1. Evangelism may not be about saving people. It may simply be about (1) bringing glory to God, and (2) bringing light where there was darkness. I’m still trying to figure out what all I think about that. But the more I think the more I agree.
2.The story of Noah and the flood, to me, is one of the saddest, most devastating stories in the Bible. It isn’t about the cute animals walking two by two into the ark. It is a story about an all-loving creator destroying his beautiful gift because it was trampled and perverted beyond repair by his own creation. We wrecked the most beautiful gift, an offering of love, and He watched as it filled with water and faded away, all because of our disregard. But he cleansed it and made it new again. I am an artist and I would never have the courage to recreate something that had been so misused and misunderstood. But God doesn’t need our approval. He doesn’t need our praise. I guess the whole idea of the flood makes me ache because I am looking at it as an artist. I wish I wasn’t so human sometimes.
3. We have turned relationship with God into consumerism. We expect back from him exactly what we put into it. And most the time we expect much more.
4. Christianity has become unappealing in the world today because people think they have morally outgrown the Christian God. We are beginning to see God as primitive. He seems egotistical, misogynistic, homophobic. Many feel that He is creating in us a need for himself and then hiding from us. We constantly find ourselves thinking, “I wouldn’t hide myself from a friend in need, so why are you?” We no longer see him as superior. What is the cure for this?
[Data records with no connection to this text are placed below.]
(** * The B-spline core of main.cpp: knot vector, span search, blending

    A shallow embedding of [standardKnot], [delta], [efficientBSpline] and of
    the two coordinate conversions of [MyCallbacks], with the properties the
    specification states about them.

    Modelling decisions.
    - The source computes in [float]. The functions below are written once,
      over an interface [Scalar] of the arithmetic they use, and read at two
      instances: exact rationals ([Qc]), where most general theorems are
      proved, and IEEE binary32 ([spec_float] at precision 24), the
      arithmetic of the source, where it can be run on concrete inputs with
      its roundings and where what [standardKnot] returns is proved in
      general. Theorems over [Qc] are statements about the algorithm in
      exact arithmetic; the sums of [standardKnot] and the counter of the
      sampling loop round in the source, so the order of the knots and the
      number of samples are not carried over from [Qc] to the source.
    - [int] is [Z]; signed overflow (undefined in C++) is out of scope.
    - [std::vector] is [list]; [v[i]] outside the vector is undefined
      behaviour and is the fault [OutOfBounds] here.
    - A float division never traps; with a zero divisor the source goes on
      with an infinity or a NaN, which exact arithmetic does not have. The
      division of the blending loop is therefore checked and a zero divisor is
      the fault [ZeroDivisor]; elsewhere [fdiv] is total and the theorems that
      read a quotient have a nonzero divisor.
    - The sampling loop of [efficientBSpline] runs on a float counter, so it
      takes fuel; running out is the fault [OutOfFuel]. *)

From Stdlib Require Import ZArith QArith Qcanon Qround Lia Lqa.
From Stdlib Require Import Floats.SpecFloat.
From stdpp Require Import base numbers list option decidable.

Local Open Scope Z_scope.

(** * Part I: the program *)

(** ** Faults and the result monad *)

Inductive fault := OutOfBounds | ZeroDivisor | OutOfFuel.

Inductive result (A : Type) :=
  | Ok (a : A)
  | Fault (e : fault).
Global Arguments Ok {A} a.
Global Arguments Fault {A} e.

Global Instance result_ret : MRet result := λ A a, Ok a.
Global Instance result_bind : MBind result := λ A B f r,
  match r with
  | Ok a => f a
  | Fault e => Fault e
  end.

Global Instance fault_eq_dec : EqDecision fault.
Proof. solve_decision. Defined.
Global Instance result_eq_dec `{EqDecision A} : EqDecision (result A).
Proof. solve_decision. Defined.

(** ** Vectors indexed by [int] *)

(** [v[i]] for reading. *)
Definition vget {A} (v : list A) (i : Z) : result A :=
  if decide (0 ≤ i) then
    match v !! Z.to_nat i with
    | Some a => Ok a
    | None => Fault OutOfBounds
    end
  else Fault OutOfBounds.

(** [v[i] = a]. *)
Definition vset {A} (v : list A) (i : Z) (a : A) : result (list A) :=
  if decide (0 ≤ i < Z.of_nat (length v)) then Ok (<[Z.to_nat i := a]> v)
  else Fault OutOfBounds.

(** [v.push_back(a)]. *)
Definition push_back {A} (v : list A) (a : A) : list A := v ++ [a].

(** A read for statements: the element, or [dflt] outside the vector. *)
Definition vread {A} (dflt : A) (v : list A) (i : Z) : A :=
  match vget v i with
  | Ok a => a
  | Fault _ => dflt
  end.

(** ** The arithmetic the program uses *)

Class Scalar (F : Type) := {
  of_int : Z → F;
  fadd : F → F → F;
  fsub : F → F → F;
  fmul : F → F → F;
  fdiv : F → F → F;
  feqb : F → F → bool;
  fltb : F → F → bool;
  fleb : F → F → bool;
}.

(** Exact rationals. *)
Definition Qceqb (x y : Qc) : bool :=
  match (x ?= y)%Qc with Eq => true | _ => false end.
Definition Qcltb (x y : Qc) : bool :=
  match (x ?= y)%Qc with Lt => true | _ => false end.
Definition Qcleb (x y : Qc) : bool :=
  match (x ?= y)%Qc with Gt => false | _ => true end.

Global Instance Qc_scalar : Scalar Qc := {|
  of_int := Qc_of_Z;
  fadd := Qcplus;
  fsub := Qcminus;
  fmul := Qcmult;
  fdiv := Qcdiv;
  feqb := Qceqb;
  fltb := Qcltb;
  fleb := Qcleb;
|}.

(** IEEE binary32, round to nearest even. *)
Module Binary32.

Definition prec : Z := 24.
Definition emax : Z := 128.
Definition float := spec_float.

Definition scalar : Scalar float := {|
  of_int := λ z, binary_normalize prec emax z 0 false;
  fadd := SFadd prec emax;
  fsub := SFsub prec emax;
  fmul := SFmul prec emax;
  fdiv := SFdiv prec emax;
  feqb := SFeqb;
  fltb := SFltb;
  fleb := SFleb;
|}.

End Binary32.

(** ** glm vectors *)

Record vec2 (F : Type) := Vec2 { x2 : F; y2 : F }.
Global Arguments Vec2 {F} _ _.
Global Arguments x2 {F} _.
Global Arguments y2 {F} _.

Record vec3 (F : Type) := Vec3 { x3 : F; y3 : F; z3 : F }.
Global Arguments Vec3 {F} _ _ _.
Global Arguments x3 {F} _.
Global Arguments y3 {F} _.
Global Arguments z3 {F} _.

Global Instance vec2_eq_dec `{EqDecision F} : EqDecision (vec2 F).
Proof. solve_decision. Defined.
Global Instance vec3_eq_dec `{EqDecision F} : EqDecision (vec3 F).
Proof. solve_decision. Defined.

(** The output of the curve evaluation: sampled points and their colours. *)
Record CPU_Geometry (F : Type) := Geometry {
  verts : list (vec3 F);
  cols : list (vec3 F);
}.
Global Arguments Geometry {F} _ _.
Global Arguments verts {F} _.
Global Arguments cols {F} _.

Global Instance CPU_Geometry_eq_dec `{EqDecision F} : EqDecision (CPU_Geometry F).
Proof. solve_decision. Defined.

Section Program.
Context {F : Type} `{Scalar F}.

(** *** Operators of glm *)

Definition v2add (a b : vec2 F) : vec2 F :=
  Vec2 (fadd (x2 a) (x2 b)) (fadd (y2 a) (y2 b)).
Definition v2sub (a b : vec2 F) : vec2 F :=
  Vec2 (fsub (x2 a) (x2 b)) (fsub (y2 a) (y2 b)).
Definition v2mul (a b : vec2 F) : vec2 F :=
  Vec2 (fmul (x2 a) (x2 b)) (fmul (y2 a) (y2 b)).
Definition v2div (a b : vec2 F) : vec2 F :=
  Vec2 (fdiv (x2 a) (x2 b)) (fdiv (y2 a) (y2 b)).
Definition v2scale (c : F) (a : vec2 F) : vec2 F :=
  Vec2 (fmul c (x2 a)) (fmul c (y2 a)).

Definition v3add (a b : vec3 F) : vec3 F :=
  Vec3 (fadd (x3 a) (x3 b)) (fadd (y3 a) (y3 b)) (fadd (z3 a) (z3 b)).
Definition v3scale (c : F) (a : vec3 F) : vec3 F :=
  Vec3 (fmul c (x3 a)) (fmul c (y3 a)) (fmul c (z3 a)).

(** The float literals of the source. *)
Definition f0 : F := of_int 0.
Definition f1 : F := of_int 1.
Definition f2 : F := of_int 2.
Definition f0_5 : F := fdiv (of_int 1) (of_int 2).
Definition f0_75 : F := fdiv (of_int 3) (of_int 4).
Definition f0_2 : F := fdiv (of_int 1) (of_int 5).
(** * Quiz application: question validation, fallback bank, shuffle and
      quiz session, embedded from [aiService.js], [App.jsx] and
      [QuizDisplay.jsx]. *)

From Stdlib Require Import Ascii String QArith Qround Qpower Lqa.
From stdpp Require Import gmap list strings.

Set Warnings "-register-all".

Local Open Scope string_scope.
Local Open Scope list_scope.

(** ** JavaScript strings

    A JavaScript string is a sequence of UTF-16 code units. *)

Definition jsstring := list N.

(** ASCII literals of the source, one code unit per character. *)
Definition js (s : string) : jsstring :=
  map (fun a => N_of_ascii a) (list_ascii_of_string s).

(** [WhiteSpace] and [LineTerminator] code units of ECMAScript, the
    characters removed by [String.prototype.trim]. *)
Definition is_white (c : N) : bool :=
  (N.eqb c 9 || N.eqb c 10 || N.eqb c 11 || N.eqb c 12 || N.eqb c 13
   || N.eqb c 32 || N.eqb c 160 || N.eqb c 5760
   || (N.leb 8192 c && N.leb c 8202)
   || N.eqb c 8232 || N.eqb c 8233 || N.eqb c 8239 || N.eqb c 8287
   || N.eqb c 12288 || N.eqb c 65279)%bool.

Fixpoint trimStart (s : jsstring) : jsstring :=
  match s with
  | [] => []
  | c :: s' => if is_white c then trimStart s' else s
  end.

Definition trimEnd (s : jsstring) : jsstring := rev (trimStart (rev s)).

(** [s.trim()] *)
Definition trim (s : jsstring) : jsstring := trimEnd (trimStart s).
5. Introspection is a disease. It causes us to become locked into self. It crashes our ability to be – to participate outwardly. There are three functions of the human heart that connect us to reality: thinking, being, and doing. Introspection puts thinking over being and doing. It causes us to only live in the past and future and never the present. (Andrew Fellows lecture in introspection is fantastic. I'll try to swipe a copy before I leave.)
6. The miracles that Jesus and disciples perform in the New Testament have little to do with the actual miracle and everything to do with the character of God. I miss the point when I focus on the miracle’s outcome. I plan to unpack all of this during the remainder of my summer.
7. But...what rocked me yesterday: Jesus knows exactly what its like to feel like you don’t have enough time on earth. When I get crazy about being sick I give myself 10-15 years of health before my liver transplant. And then I usually forget to think about the possibility of life after the transplant. But when I add that time to how old I was when I was diagnosed, I get around the same lifespan that Jesus had on earth.
He knows what is like to feel like you don’t have enough time. He knows what it is like to be tired and want to retreat to an isolated place. He knows what it is like to be exhausted by missing the point – that it isn’t about healing or miracles. It is about the ultimate miracle of redemption. Alongside the magnitude of the redemption which Jesus brought, what is a weak liver?
Except with me, I was the one missing the point. The point is the incarnation. Any act of healing is just a minute reflection of the ultimate sacrifice. The ultimate act of love.
God is so other. I find myself ultimately frustrated my own misunderstanding of his character. Of his magnitude.
I need to believe that God is enough before I can ask for any type of healing. I have been constantly encouraged by people who love me to have faith like a child and ask for healing. But children don’t doubt that their father is strong enough or loving enough or concerned enough. In their pure, innocent belief they can ask anything they wish of their king. I am starting to see and feel the crushing magnitude of Jesus’ love. Only then will I be able to ask.